Yémen : victime des grandes puissances



Ce pays de 28 millions d’habitants a toujours été considéré par l’Arabie saoudite comme sa chasse gardée. L’intervention de celle-ci à la tête d’une coalition militaire, en mars 2015, visait à écraser une rébellion menée par des milices dites houthistes, accusées d’être liées à l’Iran. Le régime saoudien défendait ainsi ses propres intérêts face à une puissance rivale. Mais il avait bénéficié du soutien des grandes puissances occidentales, celui des États-Unis en premier lieu, qui voyaient là un moyen supplémentaire de menacer l’Iran.

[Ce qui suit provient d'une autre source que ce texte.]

(** The older conversion before its final division: the fraction is padded
    to [scale] digits only. *)
Lemma legacy_scan (ds fs : list Z) (scale : Z) :
  Forall (fun c => is_digit c = true) ds ->
  Forall (fun c => is_digit c = true) fs ->
  (length fs <= 6)%nat -> 0 <= scale <= 6 ->
  digits_value ds * 1000000 + 999999 < 2 ^ 31 ->
  let k := Z.of_nat (length fs) in
  let padded := digits_value fs * 10 ^ Z.max 0 (scale - k) in
  Legacy.ascii_to_fixed (ds ++ DOT :: fs) scale =
    rescale scale (digits_value ds * 1000000 + padded) /\
  0 <= padded < 10 ^ Z.max k scale /\ 0 <= digits_value ds.
Proof.
  intros Hds Hfs Hlen Hscale Hrange k padded.
  assert (HD : 0 <= digits_value ds)
    by (apply (digits_fold_mono ds 0 Hds); lia).
  assert (Hwrap : forall x, 0 <= x < 2 ^ 31 -> to_s32 x = x)
    by (intros x Hx; now apply to_s32_small).
  assert (Hbig : 10 ^ 6 <= 2 ^ 31) by (vm_compute; discriminate).
  change (2 ^ 31) with 2147483648 in *.
  assert (Hk : 0 <= k <= 6) by (subst k; lia).
  assert (Hscan : scan_string to_s32 (ds ++ DOT :: fs) scan_init =
                    mkScan (digits_value ds) (digits_value fs) 1 k /\
                  0 <= digits_value fs < 10 ^ k).
  { rewrite scan_string_app by now apply digits_not_nul.
    rewrite (scan_int_wrap to_s32 2147483648 Hwrap ds scan_init Hds)
      by (simpl; fold (digits_value ds); lia).
    change (fold_left (fun acc c => acc * 10 + (c - 48)) ds
              (sc_result scan_init)) with (digits_value ds).
    change (scan_string to_s32 (DOT :: fs)
              (mkScan (digits_value ds) (sc_fraction scan_init) 0
                      (sc_frac_digits scan_init)))
      with (scan_string to_s32 fs (mkScan (digits_value ds) 0 1 0)).
    destruct (scan_frac_wrap to_s32 2147483648 Hwrap Hbig fs
                (mkScan (digits_value ds) 0 1 0) Hfs)
      as [Hscan Hfrac];
      cbn [sc_result sc_fraction sc_decimal_seen sc_frac_digits];
      try lia.
    cbn [sc_result sc_fraction sc_decimal_seen sc_frac_digits] in *.
    rewrite Z.add_0_l in *. fold k in Hscan, Hfrac.
    split; assumption. }
  destruct Hscan as [Hscan Hfrac].
  assert (Hpad : 0 <= padded < 10 ^ Z.max k scale).
  { subst padded. destruct (Z.max_spec 0 (scale - k)) as [[H1 ->]|[H1 ->]].
    - replace (Z.max k scale) with (k + (scale - k)) by lia.
      rewrite Z.pow_add_r by lia.
      assert (0 < 10 ^ (scale - k)) by (apply Z.pow_pos_nonneg; lia). nia.
    - replace (Z.max k scale) with k by lia. change (10 ^ 0) with 1. lia. }
  assert (Hpow6 : 10 ^ Z.max k scale <= 10 ^ 6)
    by (apply Z.pow_le_mono_r; lia).
  change (10 ^ 6) with 1000000 in *.
  split; [|split; [exact Hpad|exact HD]].
  unfold Legacy.ascii_to_fixed. rewrite Hscan.
  cbn [sc_result sc_fraction sc_frac_digits].
  rewrite (pad_fraction_wrap to_s32 2147483648 Hwrap).
  - rewrite of_to_nat_max. fold padded.
    rewrite Hwrap by lia. reflexivity.
  - vm_compute. discriminate.
  - lia.
  - rewrite of_to_nat_max. fold padded. lia.
Qed.

(** X26.  The conversion of the older [SMR-Multi.ino], on a numeral [D.F] of
    decimal digits with at most six decimals that fits [int32_t]: at scale 6
    it agrees with the later revision; at scale 2 (with at most four
    decimals) and at scale 3 (with at most three) it returns [D * 100] and
    [D * 1000]: the decimals are lost, where the later revision keeps
    them. *)
Theorem legacy_scale_drops_decimals (ds fs : list Z) :
  Forall (fun c => is_digit c = true) ds ->
  Forall (fun c => is_digit c = true) fs ->
  (length fs <= 6)%nat ->
  digits_value ds * 1000000 + 999999 < 2 ^ 31 ->
  let k := Z.of_nat (length fs) in
  Legacy.ascii_to_fixed (ds ++ DOT :: fs) 6 =
    ascii_to_fixed (ds ++ DOT :: fs) 6 /\
  (k <= 4 -> Legacy.ascii_to_fixed (ds ++ DOT :: fs) 2 =
             digits_value ds * 100) /\
  (k <= 3 -> Legacy.ascii_to_fixed (ds ++ DOT :: fs) 3 =
             digits_value ds * 1000).
Proof.
  intros Hds Hfs Hlen Hrange k.
  assert (Hk : 0 <= k <= 6) by (subst k; lia).
  assert (Hrange64 : digits_value ds * 1000000 + 999999 < 2 ^ 63).
  { change (2 ^ 31) with 2147483648 in Hrange.
    change (2 ^ 63) with 9223372036854775808. lia. }
  split; [|split].
  - destruct (legacy_scan ds fs 6 Hds Hfs Hlen ltac:(lia) Hrange)
      as (H6 & _).
    destruct (ascii_to_fixed_decimal ds fs 6 Hds Hfs Hrange64) as (N6 & _).
    rewrite H6, N6, micro_value_short by lia. fold k.
    replace (Z.max 0 (6 - k)) with (6 - k) by lia. reflexivity.
  - intros Hk4.
    destruct (legacy_scan ds fs 2 Hds Hfs Hlen ltac:(lia) Hrange)
      as (H2 & Hpad & HD).
    cbv zeta in H2, Hpad. fold k in H2, Hpad. rewrite H2.
    change (rescale 2 ?x) with (Z.quot x 10000).
    assert (Hp : 10 ^ Z.max k 2 <= 10 ^ 4) by (apply Z.pow_le_mono_r; lia).
    change (10 ^ 4) with 10000 in Hp.
    rewrite Z.quot_div_nonneg by lia.
    symmetry. apply Z.div_unique with (r := digits_value fs * 10 ^ Z.max 0 (2 - k));
      lia.
  - intros Hk3.
    destruct (legacy_scan ds fs 3 Hds Hfs Hlen ltac:(lia) Hrange)
      as (H3 & Hpad & HD).
    cbv zeta in H3, Hpad. fold k in H3, Hpad. rewrite H3.
    change (rescale 3 ?x) with (Z.quot x 1000).
    assert (Hp : 10 ^ Z.max k 3 <= 10 ^ 3) by (apply Z.pow_le_mono_r; lia).
    change (10 ^ 3) with 1000 in Hp.
    rewrite Z.quot_div_nonneg by lia.
    symmetry. apply Z.div_unique with (r := digits_value fs * 10 ^ Z.max 0 (3 - k));
      lia.
Qed.

Lemma legacy_scale_drops_decimals_witness :
  Legacy.ascii_to_fixed (bytes "229" ++ DOT :: bytes "5") 2 = 22900.
Proof.
  assert (H1 : Forall (fun c => is_digit c = true) (bytes "229"))
    by (repeat constructor).
  assert (H2 : Forall (fun c => is_digit c = true) (bytes "5"))
    by (repeat constructor).
  assert (H3 : (length (bytes "5") <= 6)%nat) by (simpl; lia).
  assert (H4 : digits_value (bytes "229") * 1000000 + 999999 < 2 ^ 31)
    by (vm_compute; reflexivity).
  destruct (legacy_scale_drops_decimals (bytes "229") (bytes "5")
              H1 H2 H3 H4) as (_ & Hv & _).
  rewrite Hv; [reflexivity|simpl; lia].
Defined.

Malgré le soutien militaire américain, après des années de bombardements et des destructions massives, l’Arabie saoudite et ses alliés des Émirats ne sont toujours pas parvenus à s’imposer et se retrouvent enlisés dans une guerre sans fin. Année après année, les organisations internationales alertent sur les conséquences dramatiques pour la population. En octobre 2021, la situation était décrite par l’ONU comme « la pire crise humanitaire que le monde ait connue depuis des décennies ».

Aucun dirigeant des grandes puissances occidentales n’appelle pour autant à boycotter le pétrole saoudien ou à prendre la moindre sanction contre les responsables de ces massacres. Au contraire, ils continuent d’apporter un soutien sans faille à l’Arabie saoudite et à ses alliés, profitant de l’occasion pour faire le bonheur de leurs marchands de canons et autres fabricants d’armes qui encaissent les dividendes de cette sale guerre.